Senate Bill 802 (S-1) would amend the Management and Budget Act to require each reporting unit (a State agency to which an appropriation is made), beginning in fiscal year (FY) 2013-14, to classify each line item in the enacted budget in one of the following spending categories: core services, support services, or work projects.  Each reporting unit also would have to prepare a spending plan for each line item in the most recently enacted budget, and submit the plan to the State Budget Office within 60 days after the budget was enacted.


A spending plan would have to do the following:


 --    Summarize the line items by appropriation unit.

 --    Identify the budget requirements for each core service, support service, and work project according to specified expense categories.

 --    Identify revenue sources and amounts for each appropriation unit.


A spending plan could not exceed the gross appropriation for the line item in the enacted budget, but could propose a lower amount if revenue were expected to be less than the amount appropriated.


Within 30 days after receiving the reporting units' spending plans, the State Budget Office would have to review and approve each plan or, if changes were requested, return the plan to the reporting unit, which would have two weeks to submit a revised spending plan.  The State Budget Director would have to submit each approved spending plan to the appropriate Appropriations subcommittees and the Senate and House Fiscal Agencies in a spreadsheet-compatible format, and post it on the Department of Technology, Management, and Budget's (DTMB's) website.

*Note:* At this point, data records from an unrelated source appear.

(* ===== verification/TunnelStart.v ===== *)
(** * Starting the tunnel ([internal/tunnel/bootstrap.go])

    [StartTunnel]: the token, the TLS settings of the edge, the transport, the
    orchestrator with its in-process proxy, and the channels that announce a connection
    and a drain.  cloudflared is the parameter [Cloudflared]: what its constructors
    answer and what its daemon returns. *)
From Stdlib Require Import Ascii.
From stdpp Require Import sorting.
From stdpp Require Import base sets gmap strings list.
From S2P Require Import Prelude GoStrings RenderNames RouterState ConfigResolver ProxyMain.

(** ** cloudflared *)

Record TLSSettings := mkTLSSettings { tls_ServerName : string; tls_NextProtos : list string }.
Class Cloudflared := {
  Protocol : Type;
  Certificate : Type;
  ProtocolList : list Protocol;
  protocol_TLSSettings : Protocol -> option TLSSettings;
  SystemCertPool : option (list Certificate);
  GetCloudflareRootCA : option (list Certificate);
  (** The constructors that may fail, on what they are given. *)
  NewProtocolSelector : string -> string -> bool;        (* flag, account *)
  NewFeatureSelector : string -> bool;
  NewClientConfig : string -> bool;
  ParseIngress : string -> bool;                         (* the service of the only rule *)
  NewOrchestrator : string -> bool;
  (** The endpoint of a decoded token. *)
  token_Endpoint : Token -> string }.
(** [Config]: in-process when an origin proxy is given. *)
Record TunnelConfigIn := mkTunnelIn {
  ti_Token : string; ti_ProxyURL : string; ti_OriginProxy : bool; ti_Protocol : string; ti_OnConnected : bool; ti_GraceShutdownC : bool; ti_GracePeriod : Z }.
Inductive StartError :=
| errToken (e : TokenError) | errRootCA | errUnknownTLS | errUnknownProtocol | errProtocolSelector | errFeatureSelector | errClientConfig
| errIngress | errOrchestrator.

Section start.
Context {cfd : Cloudflared} {decoder : TokenDecoder}.
Record EdgeTLS := mkEdgeTLS { et_RootCAs : list Certificate; et_ServerName : string; et_MinVersion : Z; et_NextProtos : option (list string) }.
Record TunnelConfig := mkTunnelConfig {
  tc_EdgeTLSConfigs : list (Protocol * EdgeTLS); tc_ProtocolFlag : string; tc_GracePeriod : Z; tc_Region : string; tc_HAConnections : Z;
  tc_Retries : Z; tc_MaxEdgeAddrRetries : Z; tc_RPCTimeout : Z; tc_WriteStreamTimeout : Z;
  tc_QUICConnection : Z; tc_QUICStream : Z;
  tc_Credentials : option (Token * string) (* [NamedTunnel] *) }.
(** What the daemon is started with. *)
Record Daemon := mkDaemon { dm_config : TunnelConfig; dm_ingress : string; dm_OverrideProxy : bool }.

Definition VersionTLS12 : Z := 771.
Definition defaultHAConnections : Z := 4.
Definition defaultRPCTimeout : Z := 5000000000.
Definition defaultWriteStreamTimeout : Z := 10000000000.
Definition defaultQUICFlowControlConn : Z := 31457280.
Definition defaultQUICFlowControlStr : Z := 6291456.
Definition defaultRetries : Z := 5.
Definition defaultMaxEdgeAddrRetries : Z := 8.
Definition proxyVersion : string := "cloudflare-tunnel-gateway-proxy".

Definition buildRootCAPool : res StartError (list Certificate) :=
  let pool := default [] SystemCertPool in
  match GetCloudflareRootCA with None => Err errRootCA | Some cfCerts => Ok (pool ++ cfCerts) end.
Fixpoint edge_configs (rootCAs : list Certificate) (protocols : list Protocol) : res StartError (list (Protocol * EdgeTLS)) :=
  match protocols with
  | [] => Ok []
  | proto :: rest =>
      match protocol_TLSSettings proto with
      | None => Err errUnknownTLS
      | Some settings =>
          configs ← edge_configs rootCAs rest;
          Ok ((proto, mkEdgeTLS rootCAs (tls_ServerName settings) VersionTLS12
                 (if 0 <? length (tls_NextProtos settings) then Some (tls_NextProtos settings) else None)) :: configs)
      end
  end.
Definition buildEdgeTLSConfigs : res StartError (list (Protocol * EdgeTLS)) :=
  rootCAs ← buildRootCAPool;
  edge_configs rootCAs ProtocolList.
Definition require_ok (ok : bool) (e : StartError) : res StartError unit := if ok then Ok tt else Err e.
Definition buildProtocolAndClient (token : Token) (protocol : string) : res StartError TunnelConfig :=
  protocolFlag ← match resolveProtocolFlag protocol with Some flag => Ok flag | None => Err errUnknownProtocol end;
  _ ← require_ok (NewProtocolSelector protocolFlag (tok_AccountTag token)) errProtocolSelector;
  _ ← require_ok (NewFeatureSelector (tok_AccountTag token)) errFeatureSelector;
  _ ← require_ok (NewClientConfig proxyVersion) errClientConfig;
  Ok (mkTunnelConfig [] protocolFlag defaultGracePeriod (token_Endpoint token) defaultHAConnections defaultRetries defaultMaxEdgeAddrRetries
        defaultRPCTimeout defaultWriteStreamTimeout defaultQUICFlowControlConn defaultQUICFlowControlStr None).
Definition buildCatchAllIngress (proxyURL : string) : res StartError string := if ParseIngress proxyURL then Ok proxyURL else Err errIngress.
Definition with_edge (configs : list (Protocol * EdgeTLS)) (token : Token) (c : TunnelConfig) : TunnelConfig :=
  mkTunnelConfig configs (tc_ProtocolFlag c) (tc_GracePeriod c) (tc_Region c) (tc_HAConnections c) (tc_Retries c) (tc_MaxEdgeAddrRetries c)
    (tc_RPCTimeout c) (tc_WriteStreamTimeout c) (tc_QUICConnection c) (tc_QUICStream c) (Some (token, token_Endpoint token)).
Definition with_grace (period : Z) (c : TunnelConfig) : TunnelConfig :=
  mkTunnelConfig (tc_EdgeTLSConfigs c) (tc_ProtocolFlag c) period (tc_Region c) (tc_HAConnections c) (tc_Retries c) (tc_MaxEdgeAddrRetries c)
    (tc_RPCTimeout c) (tc_WriteStreamTimeout c) (tc_QUICConnection c) (tc_QUICStream c) (tc_Credentials c).
Definition buildTunnelConfig (token : Token) (proxyURL protocol : string) : res StartError (TunnelConfig * string) :=
  edgeTLSConfigs ← buildEdgeTLSConfigs;
  tunnelCfg ← buildProtocolAndClient token protocol;
  ingressRules ← buildCatchAllIngress proxyURL;
  Ok (with_edge edgeTLSConfigs token tunnelCfg, ingressRules).
Definition buildOrchestrator (cfg : TunnelConfigIn) (token : Token) : res StartError Daemon :=
  let proxyURL := if ti_OriginProxy cfg then "http://localhost:0" else ti_ProxyURL cfg in
  out ← buildTunnelConfig token proxyURL (ti_Protocol cfg);
  let '(tunnelCfg, ingressRules) := out in
  _ ← require_ok (NewOrchestrator ingressRules) errOrchestrator;
  Ok (mkDaemon (with_grace (resolveGracePeriod (ti_GracePeriod cfg)) tunnelCfg) ingressRules (ti_OriginProxy cfg)).
(** The channel that starts the drain: the one given, or one that closes with the context. *)
Inductive GraceChannel := explicit_channel | closes_with_context.
Definition graceChannel (explicit : bool) : GraceChannel := if explicit then explicit_channel else closes_with_context.
(** The ends of [waitConnected]: a [select] on the connection and the cancellation, and
    whether [onConnected] ran. *)
Inductive waitConnected (onConnected connected cancelled : bool) : bool -> Prop :=
| wait_connected : connected = true -> waitConnected onConnected connected cancelled onConnected
| wait_cancelled : cancelled = true -> waitConnected onConnected connected cancelled false.
(** [StartTunnel] up to the daemon: what it is started with, or the error. *)
Definition StartTunnel (cfg : TunnelConfigIn) : res StartError (Daemon * GraceChannel) :=
  token ← map_err errToken (ParseTunnelToken (ti_Token cfg));
  daemon ← buildOrchestrator cfg token;
  Ok (daemon, graceChannel (ti_GraceShutdownC cfg)).
End start.

(** ** Properties *)

Section start_facts.
Context {cfd : Cloudflared} {decoder : TokenDecoder}.
Definition cloudflare_edge (proto : Protocol) (c : EdgeTLS) : Prop :=
  et_MinVersion c = VersionTLS12 /\
  (exists settings, protocol_TLSSettings proto = Some settings /\ et_ServerName c = tls_ServerName settings /\
     (tls_NextProtos settings <> [] -> et_NextProtos c = Some (tls_NextProtos settings))) /\
  exists cfCerts, GetCloudflareRootCA = Some cfCerts /\ cfCerts ⊆ et_RootCAs c.
Lemma edge_configs_spec rootCAs protocols configs cfCerts :
  GetCloudflareRootCA = Some cfCerts -> cfCerts ⊆ rootCAs -> edge_configs rootCAs protocols = Ok configs ->
  configs.*1 = protocols /\ Forall (fun entry => cloudflare_edge entry.1 entry.2) configs.
Proof.
  intros Hroot Hsub. revert configs. induction protocols as [|proto rest IH]; intros configs; cbn; [by intros [= <-]|].
  destruct (protocol_TLSSettings proto) as [settings|] eqn:Hs; [|done]. destruct (edge_configs rootCAs rest) as [l|]; [|done]. cbn.
  intros [= <-]. destruct (IH l eq_refl) as [H1 H2]. cbn. split; [by f_equal|]. constructor; [|done].
  split_and!; [done| |by exists cfCerts]. exists settings. split_and!; [done|done|]. cbn. by destruct (tls_NextProtos settings).
Qed.
Lemma grace_period_bounds period : (0 < resolveGracePeriod period <= MaxGracePeriod)%Z /\ ((0 < period <= MaxGracePeriod)%Z -> resolveGracePeriod period = period).
Proof. unfold resolveGracePeriod, defaultGracePeriod, MaxGracePeriod. destruct (Z.leb_spec period 0), (Z.ltb_spec 180000000000 period); lia. Qed.
Lemma flag_known protocol flag : resolveProtocolFlag protocol = Some flag -> flag ∈ ["auto"; "http2"; "quic"].
Proof. unfold resolveProtocolFlag. repeat case_match; intros; simplify_eq; set_solver. Qed.
Lemma buildTunnelConfig_spec token proxyURL protocol out :
  buildTunnelConfig token proxyURL protocol = Ok out ->
  out.2 = proxyURL /\ resolveProtocolFlag protocol = Some (tc_ProtocolFlag out.1) /\ tc_Credentials out.1 = Some (token, token_Endpoint token) /\
  (tc_EdgeTLSConfigs out.1).*1 = ProtocolList /\ Forall (fun entry => cloudflare_edge entry.1 entry.2) (tc_EdgeTLSConfigs out.1).
Proof.
  unfold buildTunnelConfig, buildEdgeTLSConfigs, buildRootCAPool, buildProtocolAndClient, buildCatchAllIngress, require_ok.
  destruct GetCloudflareRootCA as [cfCerts|] eqn:Hroot; [|done]. cbn.
  destruct (edge_configs _ _) as [configs|] eqn:Hedge; [|done]. cbn.
  destruct (resolveProtocolFlag protocol) as [flag|]; [|done]. cbn.
  destruct (NewProtocolSelector _ _); [|done]. destruct (NewFeatureSelector _); [|done]. destruct (NewClientConfig _); [|done]. cbn.
  destruct (ParseIngress proxyURL); [|done]. cbn. intros [= <-]. cbn.
  destruct (edge_configs_spec (default [] SystemCertPool ++ cfCerts) _ _ cfCerts Hroot ltac:(set_solver) Hedge). by split_and!.
Qed.

(** C34: A daemon is only started as configured.  Its credentials are those of the token, its
    transport one that cloudflared knows and the one asked for, its drain window positive
    and within the three minutes the edge allows, and the configured one when that is in
    range; every protocol of the edge is spoken over TLS 1.2 or newer and trusted by
    Cloudflare's roots; in process, requests go to the proxy and never to the placeholder
    of the ingress; and the drain channel is the given one, or else ends with the
    context.  A token that does not parse stops it before anything else, an unknown
    transport before the ingress. *)
Theorem tunnel_start_exact (cfg : TunnelConfigIn) :
  match StartTunnel cfg with
  | Ok (daemon, grace) =>
      exists token, ParseTunnelToken (ti_Token cfg) = Ok token /\ tc_Credentials (dm_config daemon) = Some (token, token_Endpoint token) /\
        resolveProtocolFlag (ti_Protocol cfg) = Some (tc_ProtocolFlag (dm_config daemon)) /\ tc_ProtocolFlag (dm_config daemon) ∈ ["auto"; "http2"; "quic"] /\
        (0 < tc_GracePeriod (dm_config daemon) <= MaxGracePeriod)%Z /\
        ((0 < ti_GracePeriod cfg <= MaxGracePeriod)%Z -> tc_GracePeriod (dm_config daemon) = ti_GracePeriod cfg) /\
        (tc_EdgeTLSConfigs (dm_config daemon)).*1 = ProtocolList /\
        Forall (fun entry => cloudflare_edge entry.1 entry.2) (tc_EdgeTLSConfigs (dm_config daemon)) /\
        dm_OverrideProxy daemon = ti_OriginProxy cfg /\ (ti_OriginProxy cfg = false -> dm_ingress daemon = ti_ProxyURL cfg) /\
        (grace = closes_with_context <-> ti_GraceShutdownC cfg = false)
  | Err e =>
      (forall te, ParseTunnelToken (ti_Token cfg) = Err te -> e = errToken te) /\
      (e = errUnknownProtocol -> resolveProtocolFlag (ti_Protocol cfg) = None) /\
      (resolveProtocolFlag (ti_Protocol cfg) = None -> e <> errIngress /\ e <> errOrchestrator)
  end.
Proof.
  unfold StartTunnel, buildOrchestrator. destruct (ParseTunnelToken (ti_Token cfg)) as [token|te] eqn:Ht; cbn.
  2:{ split_and!; [by intros ? [= <-]|done|done]. }
  destruct (buildTunnelConfig token _ (ti_Protocol cfg)) as [out|e] eqn:Hb; cbn.
  - pose proof (buildTunnelConfig_spec _ _ _ _ Hb) as (Hurl & Hflag & Hcred & Hlist & Hedge). destruct out as [c ingress]. cbn in *.
    destruct (NewOrchestrator ingress); cbn.
    + exists token. destruct (grace_period_bounds (ti_GracePeriod cfg)) as [Hg1 Hg2].
      split_and!; try done; [by eapply flag_known|apply Hg1|apply Hg1|by intros E; rewrite E in Hurl|]. unfold graceChannel. by destruct (ti_GraceShutdownC cfg).
    + split_and!; [done|done|]. intros Hn. by rewrite Hn in Hflag.
  - split; [done|]. revert Hb. unfold buildTunnelConfig, buildEdgeTLSConfigs, buildRootCAPool, buildProtocolAndClient, buildCatchAllIngress, require_ok.
    destruct GetCloudflareRootCA as [cfCerts|]; [|by intros [= <-]]. cbn.
    assert (Hedge : forall e', edge_configs (default [] SystemCertPool ++ cfCerts) ProtocolList = Err e' -> e' = errUnknownTLS).
    { generalize (default [] SystemCertPool ++ cfCerts). intros roots. induction ProtocolList as [|p ps IH]; cbn; [done|]. intros e'.
      destruct (protocol_TLSSettings p); [|by intros [= <-]]. destruct (edge_configs roots ps); cbn; [done|]. intros [= <-]. by apply IH. }
    destruct (edge_configs _ _) as [configs|e'] eqn:He; cbn; [|intros [= <-]; by rewrite (Hedge e' eq_refl)].
    destruct (resolveProtocolFlag (ti_Protocol cfg)) as [flag|]; cbn; [|by intros [= <-]].
    destruct (NewProtocolSelector _ _); [|by intros [= <-]]. destruct (NewFeatureSelector _); [|by intros [= <-]]. destruct (NewClientConfig _); [|by intros [= <-]]. cbn.
    destruct (ParseIngress _); [done|by intros [= <-]].
Qed.
(** Readiness follows the connection: [onConnected] runs only once connected, and without
    a connection a cancelled wait ends. *)
Lemma connected_spec onConnected connected cancelled called :
  waitConnected onConnected connected cancelled called ->
  (called = true -> connected = true /\ onConnected = true) /\ (cancelled = false -> called = onConnected).
Proof. by intros [-> | ->]. Qed.
End start_facts.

The bill states, for FY 2014-15, "the legislature intends that appropriations and the executive budget will group line-item appropriations into only 3 appropriation units: core services, support services, and work projects.  Each reporting unit shall prepare a spending plan for each line-item category within each appropriation unit."


The bill also states, for FY 2015-16 and each subsequent fiscal year, "the legislature intends that appropriations and the executive budget will include a schedule of programs for each line item.  The schedule of programs shall include suggested spending amounts for each program listed."


Senate Bills 21 (S-3) and 802 (S-1) are tie-barred.


Proposed MCL 18.1447 (S.B. 21)                                   Legislative Analyst:  Suzanne Lowe

Proposed MCL 18.1373 (S.B. 802)




Senate Bill 21 (S-3).  There would be little or no added costs to any departments from the provisions of the bill.  Departments already provide mission statement and metrics for existing funding; thus, complying with the proposed requirements should fall within the scope of what departments already provide.


Senate Bill 802 (S-1).  State departments and agencies could experience a minimal fiscal impact from complying with the bill's requirements but any additional costs should be absorbed within the departments' or agencies' annual budgets.  The DTMB already has a public website in place; thus, there would be no additional costs to the Department to comply with the proposed requirements.


Date Completed:  4-27-12                                                    Fiscal Analyst:  Joe Carrasco



This analysis was prepared by nonpartisan Senate staff for use by the Senate in its deliberations and does not constitute an official statement of legislative intent.